*DIRECTIONS FOR THIS TASK*. Only the lines below starting at the one containing "may (implement settings" and ending at the one containing "- intros h ->." belong in the answer, each copied exactly.

*DATA FOR PROCESSING*.
(* ===== verification/BackendSpec.v ===== *)
(** The backend and the signer keep the promises the pipeline relies on: their answers, the transaction they send, and
    the loops they run. *)
From stdpp Require Import base tactics option list sets strings.
From Stdlib Require Import ZArith Lia Ascii String.
From S2P Require Import Prelude Python Values Exceptions Redaction Errors Addresses Chains Models SwapModels Policy.
From S2P Require Import Idempotency Prog Effects Io Custody CustodySpec Backend Transactions Pipeline Protocol PipelineSpec.

Local Open Scope string_scope.
Local Open Scope Z_scope.

#[local] Opaque get_chain_by_name get_chain_by_id.

(** What the clients document: hashes are hex, and what stays outside keeps the promises of the wallet's calls. *)
Definition io_good_answer `{W : Web3} (c : io) : ans c -> Prop :=
  match c return ans c -> Prop with
  | SendRawTransaction _ _ => fun r => forall b, r = Ok b -> hex_blob b
  | Outside e => fun a => good_answer e a
  | _ => fun _ => True
  end.

Definition io_good `{W : Web3} (ev : ioevent) : Prop := io_good_answer (ev_call ev) (ev_answer ev).

Lemma chain_id_positive {W : Web3} settings name c : get_chain_by_name settings name = Ok c -> 0 < cc_chain_id c.
Proof.
  intros (cs & Hcs & Hc & _)%by_name_registered. apply chain_configs_rows in Hcs.
  apply (list_elem_of_fmap_2 (fun c => (cc_name c, cc_chain_id c))) in Hc.
  change (fmap ?f ?l) with (map f l) in Hc. rewrite Hcs in Hc.
  repeat (apply elem_of_cons in Hc as [Hc|Hc]; [injection Hc as _ ->; lia|]). by apply not_elem_of_nil in Hc.
Qed.

Lemma make_TransactionReceipt_wf h st bn gu r :
  make_TransactionReceipt h st bn gu = Ok r -> wf_TransactionReceipt r /\ rc_tx_hash r = h /\ rc_status r = st.
Proof.
  unfold make_TransactionReceipt. intros H. inv_fields. unfold validate_receipt_status in *. simpl in *.
  split_and!; [|done..]. unfold wf_TransactionReceipt. simpl. split_and!; try done. by case_match; [set_solver..| |].
Qed.

Section promises.
Context `{W : Web3} {L : Web3Laws W} {PT : PydanticText} {K : EthAccount}.
Context (settings : MercurySettings) (store : OneClawSecretStore) (approve : ApprovalRequest -> result exn ApprovalResult).

Lemma broadcast_answer s tr h :
  may (backend_broadcast settings store s) tr (Ok h) ->
  exists tr1 rpc b, tr = (tr1 ++ [Ev (SendRawTransaction rpc (sg_raw_transaction_hex s)) (Ok b)])%list /\ h = _hex b.
Proof.
  unfold backend_broadcast, send_raw_transaction. intros H. inv_run.
  match goal with H : may (Call _ _) _ _ |- _ => destruct H as (b & tr' & -> & H); cbn [may] in H; destruct H as [-> <-] end.
  injection Er0 as ->. eexists tr, _, _. split; [|done]. by rewrite app_nil_l, app_nil_r.
Qed.

Lemma receipt_answer chain h timeout n tr rc :
  may (backend_wait_for_receipt settings store chain h timeout n) tr (Ok rc) -> wf_TransactionReceipt rc.
Proof.
  unfold backend_wait_for_receipt. intros H. inv_run.
  match goal with H : may match ?o with _ => _ end _ _ |- _ => destruct o as [nr|] end; inv_run;
    by match goal with H : make_TransactionReceipt _ _ _ _ = Ok _ |- _ => apply make_TransactionReceipt_wf in H as [? _] end.
Qed.

Lemma outside_good (e : effect) tr (a : ans e) : may (outside e) tr a -> Forall io_good tr -> good (Ev e a).
Proof. intros (b & tr' & -> & [-> ->]) [Hg _]%Forall_cons. exact Hg. Qed.

Lemma implement_good (e : effect) tr (a : ans e) :
  may (implement settings store approve e) tr a -> Forall io_good tr -> good (Ev e a).
Proof.
  intros Hrun Hgood.
  destruct e; unfold good; cbn [ev_call ev_answer good_answer implement] in *; try exact I.
  - intros c ->. unfold backend_resolve_chain_id in Hrun. inv_run.
    match goal with H : Ok c = Ok _ |- _ => injection H as -> end.
    match goal with H : may (create_web3 _ _ _) _ _ |- _ => apply create_ok in H as [H _] end. by eapply chain_id_positive.
  - intros h ->. apply broadcast_answer in Hrun as (tr1 & rpc & b & -> & ->).
    apply Forall_app in Hgood as [_ Hgood]. apply Forall_cons in Hgood as [Hgood _]. by apply Hgood.
  - intros rc ->. by eapply receipt_answer.
  - intros w ->. by eapply get_wallet_address_ok.
  - exact (outside_good (Complete key r) tr a Hrun Hgood).
  - exact (outside_good (GetQuote provider r) tr a Hrun Hgood).
  - exact (outside_good (BuildExecution provider q) tr a Hrun Hgood).
Qed.

(** The calls above that calls below answered keep the promises. *)
Lemma realises_good above below :
  realises (implement settings store approve) above below -> Forall io_good below -> Forall good above.
Proof.
  induction 1 as [|e a tr above below Hm _ IH]; [constructor|]. intros [H1 H2]%Forall_app.
  constructor; [by eapply implement_good | by apply IH].
Qed.

End promises.

(** * The confirmation loop *)

(** The clock is monotonic, and a sleep lasts at least its seconds. *)
Fixpoint clock_from (earliest : Z) (tr : list ioevent) : Prop :=
  match tr with
  | [] => True
  | Ev c a :: tr' =>
      match c return ans c -> Prop with
      | Monotonic => fun t => earliest <= t /\ clock_from t tr'
      | Sleep n => fun _ => clock_from (earliest + n * SECOND) tr'
      | _ => fun _ => clock_from earliest tr'
      end a
  end.

Definition is_poll (ev : ioevent) : bool := match ev_call ev with BlockNumber _ => true | _ => false end.
Definition polls (tr : list ioevent) : nat := List.length (List.filter is_poll tr).

(** The loop ended because the node failed, the deadline passed, or the block is deep enough. *)
Definition loop_outcome (rpc : string) (deadline number confirmations : Z) (tr : list ioevent) (r : result exn unit) : Prop :=
  match r with
  | Err e => Ev (BlockNumber rpc) (Err e) ∈ tr
  | Ok _ => (exists now, Ev Monotonic now ∈ tr /\ deadline <= now) \/
            (exists head, Ev (BlockNumber rpc) (Ok head) ∈ tr /\ confirmations <= head - number + 1)
  end.

Lemma confirmations_loop_ends fuel rpc deadline number confirmations earliest tr r :
  (0 < fuel)%nat -> deadline <= earliest + (Z.of_nat fuel - 1) * SECOND ->
  may (confirmations_loop fuel rpc deadline number confirmations) tr r -> clock_from earliest tr ->
  loop_outcome rpc deadline number confirmations tr r /\ (polls tr < fuel)%nat.
Proof.
  revert earliest tr r. induction fuel as [|fuel IH]; intros earliest tr r Hf Hd H Hc; [lia|].
  cbn [confirmations_loop] in H. unfold monotonic in H.
  destruct H as (now & tr1 & -> & H). cbn [prog_bind] in H. cbn [clock_from] in Hc. destruct Hc as [Hnow Hc].
  destruct (Z.ltb_spec now deadline) as [Hlt|Hge].
  - assert (0 < fuel)%nat as Hf' by (destruct fuel; [simpl in Hd; lia | lia]).
    destruct H as (b & tr2 & -> & H). cbn [clock_from] in Hc.
    destruct b as [head|e]; cbn [prog_bind] in H.
    + destruct (Z.leb_spec confirmations (head - number + 1)) as [Hle|_].
      * destruct H as [-> ->]. split; [right; exists head; split; [find_in | done] | unfold polls; simpl; lia].
      * destruct H as (u & tr3 & -> & H). cbn [prog_bind] in H. cbn [clock_from] in Hc.
        destruct (IH (now + 1 * SECOND) tr3 r Hf') as [Ho Hp]; [unfold SECOND in *; lia | done | done |].
        split; [|unfold polls in *; simpl; lia].
        destruct r as [u'|e]; simpl in *.
        -- destruct Ho as [(t & Ht & ?)|(hd & Hh & ?)]; [left; exists t | right; exists hd]; (split; [|done]); set_solver.
        -- set_solver.
    + destruct H as [-> ->]. split; [simpl; set_solver | unfold polls; simpl; lia].
  - destruct H as [-> ->]. split; [left; exists now; split; [find_in | done] | unfold polls; simpl; lia].
Qed.

(** C34. Waiting for confirmations ends: under a clock that does not go back and sleeps that last their seconds, it polls
    the node at most 120 times, and it returns because the block is deep enough or 120 seconds have passed, or
    raises what the node raised. *)
Theorem confirmation_wait_ends (rpc : string) (number confirmations t0 : Z) (tr : list ioevent) (r : result exn unit)
    (Hrun : may (_wait_for_confirmations rpc number confirmations) tr r) (Hclock : clock_from t0 tr) :
  (polls tr <= 120)%nat /\
  exists start, t0 <= start /\ Ev Monotonic start ∈ tr /\
    loop_outcome rpc (start + 120 * SECOND) number confirmations tr r.
Proof.
  unfold _wait_for_confirmations, monotonic in Hrun. destruct Hrun as (start & tr1 & -> & H). cbn [prog_bind] in H.
  cbn [clock_from] in Hclock. destruct Hclock as [Hs Hc].
  destruct (confirmations_loop_ends POLLS rpc (start + 120 * SECOND) number confirmations start tr1 r) as [Ho Hp];
    [unfold POLLS; lia | unfold POLLS, SECOND; lia | done | done |].
  split; [unfold polls, POLLS in *; simpl; lia|]. exists start. split_and!; [done | find_in |].
  destruct r as [u'|e]; simpl in *; [|set_solver].
  destruct Ho as [(t & Ht & ?)|(hd & Hh & ?)]; [left; exists t | right; exists hd]; (split; [|done]); set_solver.
Qed.

(** * Simulation and gas *)

Section preflight.
Context {W : Web3} {PT : PydanticText} (settings : MercurySettings) (store : OneClawSecretStore).

Lemma make_SimulationResult_ok st g m sim :
  make_SimulationResult st g m = Ok sim ->
  sr_status sim = st /\ sr_gas_estimate sim = g /\ sr_reason sim = m /\ (forall z, g = Some z -> 0 < z).
Proof. unfold make_SimulationResult. intros H. inv_fields. done. Qed.

(** What a passed simulation has established. *)
Definition preflight_passed (t : ExecutableTransaction) (sim : SimulationResult) (tr : list ioevent) : Prop :=
  exists cfg rpc gas,
    get_chain_by_name settings (et_chain t) = Ok cfg /\ cc_chain_id cfg = et_chain_id t /\ chain_rpc store cfg rpc tr /\
    Ev (EthCall rpc (et_transaction_fields t)) (Ok tt) ∈ tr /\
    Ev (EstimateGas rpc (et_transaction_fields t)) (Ok gas) ∈ tr /\ sr_gas_estimate sim = Some gas /\ 0 < gas /\
    (forall from, et_from_address t = Some from ->
       exists balance, Ev (GetBalance rpc from) (Ok balance) ∈ tr /\ required_wei t <= balance).

Lemma one_call (c : io) tr (a : ans c) : may (Call c Ret) tr a -> tr = [Ev c a].
Proof. by intros (b & tr' & -> & [-> ->]). Qed.

Lemma preflight_run t p tr sim :
  get_chain_by_name settings (et_chain t) = Ok (wp_chain p) -> cc_chain_id (wp_chain p) = et_chain_id t ->
  chain_rpc store (wp_chain p) (wp_rpc_url p) tr ->
  forall tr', may (_ <- eth_call (wp_rpc_url p) (et_transaction_fields t);;
       gas_estimate <- estimate_gas (wp_rpc_url p) (et_transaction_fields t);;
       match et_from_address t with
       | Some from =>
           balance <- get_balance (wp_rpc_url p) from;;
           if balance <? required_wei t
           then pure (make_SimulationResult SIM_FAILED (Some gas_estimate)
                        (Some "Wallet balance is insufficient for value plus maximum gas."))
           else pure (make_SimulationResult SIM_PASSED (Some gas_estimate) None)
       | None => pure (make_SimulationResult SIM_PASSED (Some gas_estimate) None)
       end)%prog tr' (Ok sim) ->
  match sr_status sim with
  | SIM_PASSED => preflight_passed t sim (tr ++ tr')
  | SIM_FAILED => sr_reason sim <> None
  end.
Proof.
  intros Hc Hid Hrpc tr' H. apply may_bind_ok in H as (t1 & t2 & [] & -> & H1 & H). apply one_call in H1 as ->.
  apply may_bind_ok in H as (t3 & t4 & gas & -> & H1 & H). apply one_call in H1 as ->.
  assert (chain_rpc store (wp_chain p) (wp_rpc_url p) (tr ++ [Ev (EthCall (wp_rpc_url p) (et_transaction_fields t)) (Ok tt)]
            ++ [Ev (EstimateGas (wp_rpc_url p) (et_transaction_fields t)) (Ok gas)] ++ t4)) as Hrpc'
    by (unfold chain_rpc; find_in).
  destruct (et_from_address t) as [from|] eqn:Ef.
  - apply may_bind_ok in H as (t5 & t6 & balance & -> & H1 & H). apply one_call in H1 as ->.
    destruct (Z.ltb_spec balance (required_wei t)) as [Hlt|Hge]; apply may_pure_ok in H as [-> H];
      apply make_SimulationResult_ok in H as (-> & Hg & Hr & Hpos); [by rewrite Hr|].
    exists (wp_chain p), (wp_rpc_url p), gas.
    do 3 (split; [assumption|]). do 2 (split; [find_in|]). split; [exact Hg|]. split; [exact (Hpos gas eq_refl)|].
    rewrite Ef. intros f [= <-]. exists balance. split; [find_in | exact Hge].
  - apply may_pure_ok in H as [-> H]. apply make_SimulationResult_ok in H as (-> & Hg & Hr & Hpos).
    exists (wp_chain p), (wp_rpc_url p), gas.
    do 3 (split; [assumption|]). do 2 (split; [find_in|]). split; [exact Hg|]. split; [exact (Hpos gas eq_refl)|].
    rewrite Ef. intros f [=].
Qed.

*WRITTEN RESPONSE*.
  may (implement settings store approve e) tr a -> Forall io_good tr -> good (Ev e a).
Proof.
  intros Hrun Hgood.
  destruct e; unfold good; cbn [ev_call ev_answer good_answer implement] in *; try exact I.
  - intros c ->. unfold backend_resolve_chain_id in Hrun. inv_run.
    match goal with H : Ok c = Ok _ |- _ => injection H as -> end.
    match goal with H : may (create_web3 _ _ _) _ _ |- _ => apply create_ok in H as [H _] end. by eapply chain_id_positive.
  - intros h ->. apply broadcast_answer in Hrun as (tr1 & rpc & b & -> & ->).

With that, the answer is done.